Esplora il movimento per la ratificazione dell'Emendamento per la parità dei diritti, e il contraccolpo inaspettato che ha modificato per sempre il panorama politico.

Paese d'origine
🇺🇸 Stati Uniti
Anno
2020
Creato da
Dahvi Waller
Rete
Hulu

Curiosità e retroscena

/
Genesi

Il capo di FX, John Landgraf, si è interessato a questo argomento storico dopo che Ryan Murphy gli ha originariamente illustrato il concetto di American Crime Story, il che lo ha portato a vedere nella lotta intorno all'Equal Rights Amendment un'eco diretta del clima politico contemporaneo.

Genesi

La creatrice Dahvi Waller, ex sceneggiatrice di Mad Men e Halt and Catch Fire, ha spiegato che nello sviluppare la serie ha realizzato che gli Stati Uniti non avevano fatto così tanti progressi in 50 anni come lei pensava sulla questione dell'uguaglianza dei diritti, trasformando Mrs.
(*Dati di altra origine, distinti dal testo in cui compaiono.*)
(** C3. In every execution, when a request sends its query to the worker, the tree of
    its document is up to date: the last compilation the session has accepted was that
    of the text and version the session has at this moment, and the offsets of the
    query are those of the requested positions in that text. *)
Theorem queries_see_the_current_text (pool : PathPool) (events : list Event) (st st' : Server Pos)
    (e : Event) (q : nat) (req : Request Pos) (offset : option Z) (range : option (Z * Z)) :
  pool_ok pool → run events (initial pool) = Ok st → step e st = Ok st' →
  requests st' !! q ≠ requests st !! q → requests st' !! q = Some req →
  req_point req = Answered (Queried offset range) →
  ∃ s c, objects st' !! req_session req = Some s ∧ ast_dirty s = false ∧
    compiled s = Some c ∧ cp_text c = text s ∧ cp_version c = version s ∧
    asked (req_query req) s offset range.
Proof.
  intros Hp Hrun Hs Hne Hq Hpt.
  destruct (run_safe xxh3_64bits build_line_starts to_offset events _ (initial_inv pool Hp))
    as (st0 & E0 & I). rewrite Hrun in E0. injection E0 as <-.
  destruct (answered_by_step _ _ _ _ _ I Hs Hne Hq) as ([st1 out] & s0 & Hk & Hout & req0 & Hreq & Hc).
  cbn [fst snd] in Hk, Hout. apply continue_shape in Hc as (_ & _ & _ & Hobj & pt & Hr & Hm).
  rewrite Hr, lookup_insert_eq in Hq. injection Hq as <-. cbn in Hpt, Hout. subst pt.
  destruct out as [ok|pt']; [|by destruct Hout as (? & ? & _); subst].
  destruct Hm as (a & s & [= <-] & Hs1 & Ha). apply query_answer_queried in Ha as [-> Hasked].
  destruct (Hout eq_refl) as (s2 & Hs2 & Hd). cbn in Hs2. rewrite Hs1 in Hs2. injection Hs2 as <-.
  destruct (so_clean _ _ (proj2 (i_objects _ (k_inv _ _ _ _ Hk) _ _ Hs1)) Hd) as (c & ? & ? & ?).
  exists s, c. rewrite Hobj. by split_and!.
Qed.

(** A document is compiled by at most one worker request at a time: of two
    compilations of one session that have been sent to the worker, one has been
    answered; and every compilation in flight that the session has replaced is out of
    date and still waits for its dependencies. *)
Theorem one_compilation_is_sent (pool : PathPool) (events : list Event) (st : Server Pos)
    (p q : nat) (t u : CompileTask) :
  pool_ok pool → run events (initial pool) = Ok st →
  tasks st !! p = Some t → tasks st !! q = Some u → task_session t = task_session u → p ≠ q →
  ∃ s, objects st !! task_session t = Some s ∧
    (task_point t = InDeps ∧ task_gen t < generation s ∨
     task_point u = InDeps ∧ task_gen u < generation s).
Proof.
  intros Hp Hrun Ht Hu E Hne.
  destruct (run_safe xxh3_64bits build_line_starts to_offset events _ (initial_inv pool Hp))
    as (st0 & E0 & I). rewrite Hrun in E0. injection E0 as <-.
  destruct (i_tasks _ I _ _ Ht) as (c & s & _ & Hs & [_ _ _ _ _ [Hc|[? ?]]]); [|eauto].
  destruct (i_tasks _ I _ _ Hu) as (c' & s' & _ & Hs' & [_ _ _ _ _ [Hc'|[? ?]]]); [congruence|].
  exists s. split; [done|]. assert (s' = s) as -> by congruence. eauto.
Qed.
(* ===== verification/StatefulWorker.v ===== *)
(** * The stateful worker (src/server/worker/stateful_worker.cpp)

    A stateful worker keeps the syntax trees of the documents assigned to it.
    Requests for one document take turns on its [strand]; documents beyond the
    sixteenth are evicted, least recently used first.  Handlers are coroutines on one
    event loop; the work they queue on the thread pool is one step.  Clang's compile
    function and the language features are parameters. *)
From S2P Require Import Prelude PathPool Snapshot IndexData MergedIndex IncludeGraph TUIndex Documents.
Local Open Scope Z_scope.
Local Open Scope cpp_scope.

Section worker.
(** [CompilationUnit], [compile] and the two tests on its outcome. *)
Context {U R : Type} (compile : CompileParams → U) (completed fatal_error : U → bool).

(** [params]: version, text, directory, arguments, pch and pcms.  [unit] is empty for
    [CompilationUnit(nullptr)]. *)
Record DocumentEntry := mkDocumentEntry {
  params : CompileParams;
  has_ast : bool;
  unit : option U;
  dirty : bool;
  ast_ready : bool;
  strand : bool;
}.

Definition no_params : CompileParams := mkCompileParams [] 0 [] [] [] ([], 0) ∅.
Definition new_entry : DocumentEntry := mkDocumentEntry no_params false None false false false.

(** Where a handler is suspended: before the lock, or with its work queued.  The
    handler of a query first waits for the first tree. *)
Inductive Handler :=
| CompileWaits (doc : nat) (ps : CompileParams)
| CompileRuns (doc : nat) (ps : CompileParams)
| QueryAwaitsTree (doc : nat) (fn : U → R)
| QueryWaits (doc : nat) (fn : U → R)
| QueryRuns (doc : nat) (fn : U → R)
| Replied (r : option R).

(** [lru] has the nodes of the list, the most recent first; [lru_index] the iterators
    into it. *)
Record Worker := mkWorker {
  documents : gmap bytes nat;
  entries : gmap nat DocumentEntry;
  next_entry : nat;
  lru : list (nat * bytes);
  lru_index : gmap bytes nat;
  next_node : nat;
  handlers : gmap nat Handler;
  evicted : list bytes;
}.

Definition initial_worker : Worker := mkWorker ∅ ∅ 0 [] ∅ 0 ∅ [].

Definition set_entry (o : nat) (d : DocumentEntry) (w : Worker) : Worker :=
  mkWorker (documents w) (<[o := d]> (entries w)) (next_entry w) (lru w) (lru_index w) (next_node w)
    (handlers w) (evicted w).
Definition set_handler (h : nat) (x : Handler) (w : Worker) : Worker :=
  mkWorker (documents w) (entries w) (next_entry w) (lru w) (lru_index w) (next_node w)
    (<[h := x]> (handlers w)) (evicted w).
Definition set_lru (l : list (nat * bytes)) (index : gmap bytes nat) (w : Worker) : Worker :=
  mkWorker (documents w) (entries w) (next_entry w) l index (next_node w) (handlers w) (evicted w).
Definition set_documents (ds : gmap bytes nat) (w : Worker) : Worker :=
  mkWorker ds (entries w) (next_entry w) (lru w) (lru_index w) (next_node w) (handlers w) (evicted w).

(** [lru.erase(it)]: the iterator must be one of the list. *)
Definition erase_node (node : nat) (l : list (nat * bytes)) : Res () (list (nat * bytes)) :=
  if decide (node ∈ l.*1) then Ok (filter (λ e, e.1 ≠ node) l) else Fault.

Definition touch_lru (path : bytes) (w : Worker) : Res () Worker :=
  let? l := match lru_index w !! path with
            | Some node => erase_node node (lru w)
            | None => Ok (lru w)
            end in
  Ok (mkWorker (documents w) (entries w) (next_entry w) ((next_node w, path) :: l)
        (<[path := next_node w]> (lru_index w)) (S (next_node w)) (handlers w) (evicted w)).

Definition max_documents : nat := 16.

(** The loop pops the back of the list: [l] is the list reversed. *)
Fixpoint shrink_loop (l : list (nat * bytes)) (w : Worker) : Worker :=
  match l with
  | [] => w
  | (_, path) :: l =>
    if decide (max_documents < size (documents w))%nat then
      shrink_loop l
        (mkWorker (delete path (documents w)) (entries w) (next_entry w) (rev l)
           (delete path (lru_index w)) (next_node w) (handlers w) (evicted w ++ [path]))
    else w
  end.

Definition shrink_if_over_limit (w : Worker) : Worker := shrink_loop (rev (lru w)) w.

Definition get_or_create (path : bytes) (w : Worker) : Worker * nat :=
  match documents w !! path with
  | Some o => (w, o)
  | None =>
    let o := next_entry w in
    (mkWorker (<[path := o]> (documents w)) (<[o := new_entry]> (entries w)) (S o) (lru w)
       (lru_index w) (next_node w) (handlers w) (evicted w), o)
  end.

(** ** The handlers *)

Definition with_strand (b : bool) (d : DocumentEntry) : DocumentEntry :=
  mkDocumentEntry (params d) (has_ast d) (unit d) (dirty d) (ast_ready d) b.
Definition with_params (ps : CompileParams) (d : DocumentEntry) : DocumentEntry :=
  mkDocumentEntry ps (has_ast d) (unit d) (dirty d) (ast_ready d) (strand d).
Definition with_dirty (b : bool) (d : DocumentEntry) : DocumentEntry :=
  mkDocumentEntry (params d) (has_ast d) (unit d) b (ast_ready d) (strand d).
Definition with_unit (u : U) (d : DocumentEntry) : DocumentEntry :=
  mkDocumentEntry (params d) true (Some u) false (ast_ready d) (strand d).
Definition with_ready (d : DocumentEntry) : DocumentEntry :=
  mkDocumentEntry (params d) (has_ast d) (unit d) (dirty d) true (strand d).

Definition fresh_handler (h : nat) (w : Worker) : Res () () :=
  guard_b (bool_decide (handlers w !! h = None)).

Definition compile_request (h : nat) (ps : CompileParams) (w : Worker) : Res () Worker :=
  let? _ := fresh_handler h w in
  let '(w, o) := get_or_create (cp_path ps) w in
  let? w := touch_lru (cp_path ps) w in
  Ok (set_handler h (CompileWaits o ps) w).

(** The handler gets the strand, which must be free. *)
Definition locked (h : nat) (w : Worker) : Res () Worker :=
  let? x := need (handlers w !! h) in
  match x with
  | CompileWaits o ps =>
    let? d := read (entries w !! o) in
    let? _ := guard_b (negb (strand d)) in
    Ok (set_handler h (CompileRuns o ps) (set_entry o (with_params ps (with_strand true d)) w))
  | QueryWaits o fn =>
    let? d := read (entries w !! o) in
    let? _ := guard_b (negb (strand d)) in
    Ok (set_handler h (QueryRuns o fn) (set_entry o (with_strand true d) w))
  | _ => Err tt
  end.

(** The queued work of a compilation has been done. *)
Definition compile_done (h o : nat) (w : Worker) : Res () Worker :=
  let? d := read (entries w !! o) in
  let d := with_unit (compile (params d)) d in
  let d := with_ready (with_strand false d) in
  let w := set_handler h (Replied None) (set_entry o d w) in
  Ok (shrink_if_over_limit w).

(** [fn] runs on the tree when there is a usable one. *)
Definition query_result (fn : U → R) (d : DocumentEntry) : option R :=
  if has_ast d then
    match unit d with
    | Some u => if completed u || fatal_error u then Some (fn u) else None
    | None => None
    end
  else None.

Definition query_done (h o : nat) (fn : U → R) (w : Worker) : Res () Worker :=
  let? d := read (entries w !! o) in
  Ok (set_handler h (Replied (query_result fn d)) (set_entry o (with_strand false d) w)).

Definition work_done (h : nat) (w : Worker) : Res () Worker :=
  let? x := need (handlers w !! h) in
  match x with
  | CompileRuns o _ => compile_done h o w
  | QueryRuns o fn => query_done h o fn w
  | _ => Err tt
  end.

(** [with_ast] up to the wait for the first tree, and after it. *)
Definition query_request (h : nat) (path : bytes) (fn : U → R) (w : Worker) : Res () Worker :=
  let? _ := fresh_handler h w in
  match documents w !! path with
  | None => Ok (set_handler h (Replied None) w)
  | Some o =>
    let? w := touch_lru path w in
    Ok (set_handler h (QueryAwaitsTree o fn) w)
  end.

Definition tree_ready (h : nat) (w : Worker) : Res () Worker :=
  let? x := need (handlers w !! h) in
  match x with
  | QueryAwaitsTree o fn =>
    let? d := read (entries w !! o) in
    let? _ := guard_b (ast_ready d) in
    Ok (set_handler h (QueryWaits o fn) w)
  | _ => Err tt
  end.

Definition document_update (path : bytes) (w : Worker) : Res () Worker :=
  match documents w !! path with
  | None => Ok w
  | Some o =>
    let? d := read (entries w !! o) in
    Ok (set_entry o (with_dirty true d) w)
  end.

Definition evict (path : bytes) (w : Worker) : Res () Worker :=
  let? w := match lru_index w !! path with
            | Some node =>
              let? l := erase_node node (lru w) in
              Ok (set_lru l (delete path (lru_index w)) w)
            | None => Ok w
            end in
  Ok (set_documents (delete path (documents w)) w).

Inductive WorkerEvent :=
| OnCompile (h : nat) (ps : CompileParams)
| OnQuery (h : nat) (path : bytes) (fn : U → R)
| OnUpdate (path : bytes)
| OnEvict (path : bytes)
| TreeReady (h : nat)
| Locked (h : nat)
| WorkDone (h : nat).

Definition worker_step (e : WorkerEvent) (w : Worker) : Res () Worker :=
  match e with
  | OnCompile h ps => compile_request h ps w
  | OnQuery h path fn => query_request h path fn w
  | OnUpdate path => document_update path w
  | OnEvict path => evict path w
  | TreeReady h => tree_ready h w
  | Locked h => locked h w
  | WorkDone h => work_done h w
  end.

Fixpoint worker_run (events : list WorkerEvent) (w : Worker) : Res () Worker :=
  match events with
  | [] => Ok w
  | e :: events =>
    match worker_step e w with
    | Ok w => worker_run events w
    | Err _ => worker_run events w
    | Fault => Fault
    | Stuck => Stuck
    end
  end.
End worker.
(* ===== verification/StatefulTheorems.v ===== *)
(** * The stateful worker: eviction and the trees it answers from *)
From S2P Require Import Prelude PathPool Snapshot IndexData MergedIndex IncludeGraph TUIndex Documents DocumentSteps StatefulWorker.
Local Open Scope Z_scope.
Local Open Scope cpp_scope.

Section theorems.
Context {U R : Type} (compile : CompileParams → U) (completed fatal_error : U → bool).
Abbreviation worker := (Worker (U := U) (R := R)).
Implicit Types (w : worker) (path : bytes).

(** ** The list and its index *)

Record lru_core w : Prop := {
  lo_nodes : NoDup (lru w).*1;
  lo_paths : NoDup (lru w).*2;
  lo_fresh n path : (n, path) ∈ lru w → (n < next_node w)%nat;
  lo_index path n : lru_index w !! path = Some n ↔ (n, path) ∈ lru w;
}.

(** The documents are those of the list. *)
Definition lru_docs w : Prop := ∀ path, is_Some (documents w !! path) ↔ path ∈ (lru w).*2.

Lemma node_in (l : list (nat * bytes)) n path : (n, path) ∈ l → n ∈ l.*1 ∧ path ∈ l.*2.
Proof. intros Hin. split; apply list_elem_of_fmap; by exists (n, path). Qed.

Lemma same_path (l : list (nat * bytes)) n n' path :
  NoDup l.*2 → (n, path) ∈ l → (n', path) ∈ l → n = n'.
Proof.
  intros Hnd H1 H2. apply list_elem_of_lookup in H1 as [i Hi], H2 as [j Hj].
  assert (i = j) as ->.
  { eapply (NoDup_lookup l.*2); [done| |]; rewrite list_lookup_fmap; [rewrite Hi | rewrite Hj]; done. }
  congruence.
Qed.

Lemma same_node (l : list (nat * bytes)) n path path' :
  NoDup l.*1 → (n, path) ∈ l → (n, path') ∈ l → path = path'.
Proof.
  intros Hnd H1 H2. apply list_elem_of_lookup in H1 as [i Hi], H2 as [j Hj].
  assert (i = j) as ->.
  { eapply (NoDup_lookup l.*1); [done| |]; rewrite list_lookup_fmap; [rewrite Hi | rewrite Hj]; done. }
  congruence.
Qed.

Lemma NoDup_fmap_filter {A B} (f : A → B) (P : A → Prop) `{∀ x, Decision (P x)} l :
  NoDup (f <$> l) → NoDup (f <$> filter P l).
Proof.
  induction l as [|x l IH]; [done|]. rewrite fmap_cons, NoDup_cons. intros [Hx Hnd].
  rewrite filter_cons. case_decide; [|auto]. rewrite fmap_cons. constructor; [|auto].
  rewrite list_elem_of_fmap in *. intros (y & E & Hy). apply Hx. exists y.
  apply list_elem_of_filter in Hy as [_ ?]. done.
Qed.

(** Removing the node of a path leaves the nodes of the others. *)
Lemma elem_of_erased w n path m q :
  lru_core w → (n, path) ∈ lru w →
  (m, q) ∈ filter (λ e : nat * bytes, e.1 ≠ n) (lru w) ↔ (m, q) ∈ lru w ∧ q ≠ path.
Proof.
  intros [N P _ _] Hin. rewrite list_elem_of_filter. cbn. split.
  - intros [Hm Hq]. split; [done|]. intros ->. by destruct Hm, (same_path _ _ _ _ P Hin Hq).
  - intros [Hm Hq]. split; [|done]. intros ->. by destruct Hq, (same_node _ _ _ _ N Hin Hm).
Qed.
America in una sorta di origine delle attuali guerre culturali.

Genesi

Cate Blanchett, anche produttrice esecutiva, ha raccontato che durante lo sviluppo e le riprese della serie, dibattiti vecchi di decenni (come su Roe v. Wade o la ratifica dell'ERA in Virginia) continuavano a riemergere nelle notizie, creando un'impressione di 'Groundhog Day'.

Genesi

Dahvi Waller ha voluto evidenziare gli inizi del femminismo intersezionale attraverso il personaggio di Shirley Chisholm, interpretato da Uzo Aduba, presentando l'episodio 3 come il punto di partenza, ancora imperfetto, di questa nozione.

Cast

Ogni episodio si apre con un messaggio che precisa che alcune scene e alcuni personaggi sono romanzati per scopi creativi, in particolare attraverso personaggi compositi fittizi come Pamela e Alice Macray, che si suppone rappresentino le attiviste anonime della campagna STOP ERA.

Riprese

Le riprese principali si sono svolte dal 19 giugno al 1º novembre 2019 a Toronto, in Canada, anche se la storia si svolge negli Stati Uniti negli anni Settanta.

Musica

Il titolo di testa utilizza 'A Fifth of Beethoven', una scelta della supervisore musicale Mary Ramos che voleva rappresentare i due fronti della storia: la musica classica apprezzata da Phyllis Schlafly e dalle sue amiche conservatrici, combinata con la versione disco che incarna la libertà delle femministe.

Accoglienza

Gloria Steinem e Eleanor Smeal hanno criticato la serie, giudicandola ridicola e priva di rigore storico, rimproverando in particolare di presentare la lotta per l'ERA come una disputa tra donne piuttosto che mostrare il ruolo dei lobbisti che difendono interessi finanziari nel fallimento della legge.

Accoglienza

La figlia di Phyllis Schlafly, Anne Cori, ha denunciato la serie e l'interpretazione di Cate Blanchett, giudicando che il ritratto della sua famiglia fosse impreciso, mentre l'attivista femminista Brenda Feigen ha invece elogiato la serie come 'straordinaria' e fedele nella sfumatura dei suoi personaggi.